NORFOLK, Neb. – A 19th century suspension bridge spanning the East River from Brooklyn to Manhattan in New York City is a well-known landmark. The Brooklyn Bridge was the first to use steel wire for its cables. Another bridge that bears the same name, but is much, much smaller and considerably more lightweight is making its own mark after a competition held at Northeast Community College recently.
Drafting students earn positions on bridge building competition’s Top 20
May 16, 2022 7:56 AM
Brooke Mewis was one of six Northeast drafting students to take part in the program’s popular Bridge Builders competition. Her 4.13 lbs. bridge held 2,045 lbs. of free weights and an eight-foot steel channel, or 422 times its weight before collapsing into a pile of rubble during the event held in the College’s Chuck M. Pohlman Agriculture Complex.
In addition to capturing the top spot in the friendly competition, Mewis, Madison, earned the fourth position on the competition’s all-time Top 20 list. The record is held by Tyler Stubben, whose 3.40 lbs. bridge held 765.5 times its weight, balancing 2,607 lbs. in 2019. Stubben was on hand for the competition and awarded Mewis her prize - $100 and a certificate from the Nucor Detailing Center (NDC), which awards the overall winner from the competition each year. Stubben is employed by NDC.

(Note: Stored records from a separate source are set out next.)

(** * Order ledger service (shein-manager): the Express handlers of
    [index.js] and of the Lempiras-only variant, over a model of the
    JavaScript values they handle and of the relational store they query.

    Layout:
    - [Js]: JavaScript values, numbers, coercions and the built-ins the
      handlers call ([parseFloat], [+], [*], [toFixed], truthiness);
    - [Db]: the two tables, the SQL statements of the program and a session
      with transactions;
    - [Express]: requests, responses and route dispatch;
    - [Ledger]: [index.js];
    - [Lempiras]: the simplified variant (routes in Lempiras only);
    - the properties. *)

From Stdlib Require Import ZArith List String Ascii Bool Lia DecimalString.
From Stdlib Require Import Permutation.
Import ListNotations.
Open Scope string_scope.
Open Scope Z_scope.
Set Warnings "-register-all".

(* ===================================================================== *)
(** * JavaScript values *)
(* ===================================================================== *)

Module Js.

(** Numbers.  Every number the program meets comes from a JSON literal, a
    decimal constant of the source, or sums and products of those, so a
    finite number is kept as an exact decimal [m * 10^e] in normal form
    ([m] not a multiple of ten, zero as [Fin 0 0]); the rounding of
    binary64 is not part of this model, and neither is the sign of zero. *)
Inductive number : Type :=
| NaN
| PosInf
| NegInf
| Fin (m : Z) (e : Z).

Fixpoint strip10 (fuel : nat) (m e : Z) : Z * Z :=
  match fuel with
  | O => (m, e)
  | S f => if m mod 10 =? 0 then strip10 f (m / 10) (e + 1) else (m, e)
  end.

Definition mk (m e : Z) : number :=
  if m =? 0 then Fin 0 0
  else let (m', e') := strip10 (Z.to_nat (Z.log2 (Z.abs m))) m e in Fin m' e'.

Definition of_Z (z : Z) : number := mk z 0.

Definition num_neg (x : number) : number :=
  match x with
  | NaN => NaN
  | PosInf => NegInf
  | NegInf => PosInf
  | Fin m e => Fin (- m) e
  end.

Definition num_add (x y : number) : number :=
  match x, y with
  | NaN, _ | _, NaN => NaN
  | PosInf, NegInf | NegInf, PosInf => NaN
  | PosInf, _ | _, PosInf => PosInf
  | NegInf, _ | _, NegInf => NegInf
  | Fin m1 e1, Fin m2 e2 =>
      let e := Z.min e1 e2 in
      mk (m1 * 10 ^ (e1 - e) + m2 * 10 ^ (e2 - e)) e
  end.

Definition num_sgn (x : number) : Z :=
  match x with
  | NaN => 0
  | PosInf => 1
  | NegInf => -1
  | Fin m _ => Z.sgn m
  end.

Definition num_mul (x y : number) : number :=
  match x, y with
  | NaN, _ | _, NaN => NaN
  | Fin m1 e1, Fin m2 e2 => mk (m1 * m2) (e1 + e2)
  | _, _ =>
      match num_sgn x * num_sgn y with
      | 0 => NaN
      | Zpos _ => PosInf
      | Zneg _ => NegInf
      end
  end.

(** [x > 0] on numbers ([NaN > 0] is false). *)
Definition num_gt0 (x : number) : bool := 0 <? num_sgn x.

(** ** Decimal digits *)

Definition digits_of_pos (p : positive) : string :=
  NilZero.string_of_uint (Pos.to_uint p).

Definition digits_of_Z (z : Z) : string :=
  match z with
  | Z0 => "0"
  | Zpos p => digits_of_pos p
  | Zneg p => "-" ++ digits_of_pos p
  end.

Fixpoint zeros (n : nat) : string :=
  match n with
  | O => ""
  | S k => String "0" (zeros k)
  end.

Fixpoint take (n : nat) (s : string) : string :=
  match n, s with
  | S k, String c r => String c (take k r)
  | _, _ => ""
  end.

Fixpoint drop (n : nat) (s : string) : string :=
  match n, s with
  | S k, String _ r => drop k r
  | _, _ => s
  end.

(** Number::toString(x) for a positive finite [m * 10^e]: with [k] digits
    and [n = k + e], plain digits when [k <= n <= 21], a decimal point
    inside when [0 < n <= 21], leading [0.00] when [-6 < n <= 0], and the
    exponent form otherwise. *)
Definition pos_to_string (m : positive) (e : Z) : string :=
  let s := digits_of_pos m in
  let k := Z.of_nat (String.length s) in
  let n := k + e in
  if (k <=? n) && (n <=? 21) then s ++ zeros (Z.to_nat (n - k))
  else if (0 <? n) && (n <=? 21) then
    take (Z.to_nat n) s ++ "." ++ drop (Z.to_nat n) s
  else if (-6 <? n) && (n <=? 0) then "0." ++ zeros (Z.to_nat (- n)) ++ s
  else
    let x := n - 1 in
    let sg := if x <? 0 then "-" else "+" in
    let mant := if k =? 1 then s else take 1 s ++ "." ++ drop 1 s in
    mant ++ "e" ++ sg ++ digits_of_Z (Z.abs x).

Definition num_to_string (x : number) : string :=
  match x with
  | NaN => "NaN"
  | PosInf => "Infinity"
  | NegInf => "-Infinity"
  | Fin Z0 _ => "0"
  | Fin (Zpos m) e => pos_to_string m e
  | Fin (Zneg m) e => "-" ++ pos_to_string m e
  end.

(** Number.prototype.toFixed(2): [NaN] and magnitudes from [1e21] print as
    by toString; otherwise the integer [n] nearest to [100 * |x|] (the
    larger one on a tie) is printed with a point before its last two
    digits, after a minus sign when [x < 0]. *)
Definition round_half_up_100 (m : Z) (e : Z) : Z :=
  (* m > 0; the integer nearest to m * 10^(e+2), ties upwards *)
  if 0 <=? e + 2 then m * 10 ^ (e + 2)
  else (2 * m + 10 ^ (- (e + 2))) / (2 * 10 ^ (- (e + 2))).

Definition fixed2_of_cents (n : Z) : string :=
  let s := digits_of_Z n in
  let s := zeros (3 - String.length s) ++ s in
  let k := (String.length s - 2)%nat in
  take k s ++ "." ++ drop k s.

Definition toFixed2 (x : number) : string :=
  match x with
  | Fin m e =>
      let a := Z.abs m in
      if (a =? 0) then "0.00"
      else if 21 <? Z.of_nat (String.length (digits_of_Z a)) + e
      then num_to_string x
      else (if m <? 0 then "-" else "") ++ fixed2_of_cents (round_half_up_100 a e)
  | _ => num_to_string x
  end.

(** ** Reading numbers from text *)

(** StrWhiteSpaceChar, as far as one-byte characters go. *)
Definition is_ws (c : ascii) : bool :=
  let n := nat_of_ascii c in
  ((9 <=? n) && (n <=? 13))%nat || (n =? 32)%nat.

Definition is_digit (c : ascii) : bool :=
  let n := nat_of_ascii c in ((48 <=? n) && (n <=? 57))%nat.

Definition digit_val (c : ascii) : Z := Z.of_nat (nat_of_ascii c) - 48.

Fixpoint ltrim (s : string) : string :=
  match s with
  | String c r => if is_ws c then ltrim r else s
  | EmptyString => s
  end.

Fixpoint rtrim (s : string) : string :=
  match s with
  | EmptyString => EmptyString
  | String c r =>
      match rtrim r with
      | EmptyString => if is_ws c then EmptyString else String c EmptyString
      | r' => String c r'
      end
  end.

(** The longest run of decimal digits at the head of [s]: its value, its
    length, and what follows. *)
Fixpoint read_digits (acc : Z) (len : nat) (s : string) : Z * nat * string :=
  match s with
  | String c r =>
      if is_digit c then read_digits (10 * acc + digit_val c) (S len) r
      else (acc, len, s)
  | EmptyString => (acc, len, s)
  end.

Definition read_sign (s : string) : Z * string :=
  match s with
  | String "+" r => (1, r)
  | String "-" r => (-1, r)
  | _ => (1, s)
  end.

(** ExponentPart: [e] or [E], an optional sign, at least one digit; text
    that does not complete one is left unread. *)
Definition read_exponent (s : string) : Z * string :=
  match s with
  | String c r =>
      if (Ascii.eqb c "e" || Ascii.eqb c "E")%bool then
        let (sg, r1) := read_sign r in
        let '(x, len, r2) := read_digits 0 0 r1 in
        match len with
        | O => (0, s)
        | _ => (sg * x, r2)
        end
      else (0, s)
  | EmptyString => (0, s)
  end.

Two other students earned the right to position themselves on the All-Time Top 20. “Briggs Bridge,” constructed by Curtis Briggs, Columbus, held 1,000 lbs., 300 times its 3.53 lbs. weight. That put him at eighth on the list. “Sir Holds a Lot,” a 5.67 lbs. structure constructed by Kevin Pearson, Norfolk, held 1,565 lbs. or 289 times its weight. He’s ninth on the Top 20 list.
Other students competing were Jayce Johnson, West Point, Samantha Lockhart, Fremont, and Randell Lockhart, Wayne. Johnson’s bridge held 735 lbs. or 229 times its weight, Samantha Lockhart’s structure held 450 lbs. or 185 times its weight and Randell Lockhart’s bridge held 200 lbs. or 82 times its weight.
The 11th annual competition is designed to demonstrate the structural integrity and structural concentration of the bridges the students spend weeks and months constructing. The competition, organized by Michael Holcomb, Northeast structural CAD (computer aided design)/drafting instructor, is held at the conclusion of the academic year each May. He said he appreciates NDC’s involvement in the competition as it gives students an added incentive to excel.
“This is one of my most favorite events of the year. I really look forward to it and most people who experience it for the first time are amazed at how exciting it can be,” Holcomb said. “This year’s class did an exceptional job. The worst placement exceeds the goal of the assignment by double, which people may think means the goal is set too low, but as past competitors may tell you it takes a very good bridge just to meet the goal.”
Brian Anderson, media arts – broadcasting instructor, and his student Conner Luebbe, Garland, livestreamed the event from the Ag Complex. The program may be viewed anytime at team1sports.com/northeastcc/ or on Northeast’s You Tube page at youtube.com/watch?v=pFLrqmklnao.
Northeast Community College drafting student Brook Mewis, Madison, places weight on her popsicle stick-built bridge moments before it collapses under the weight of 2,045 lbs. Her “Brooklyn Bridge” held 422 times its weight in winning the annual Bridge Builders event. She also earned fourth place on the competition’s all-time Top 20 list. The drafting program competition is designed to demonstrate the structural integrity and structural concentration of the bridges the students spend weeks and months constructing.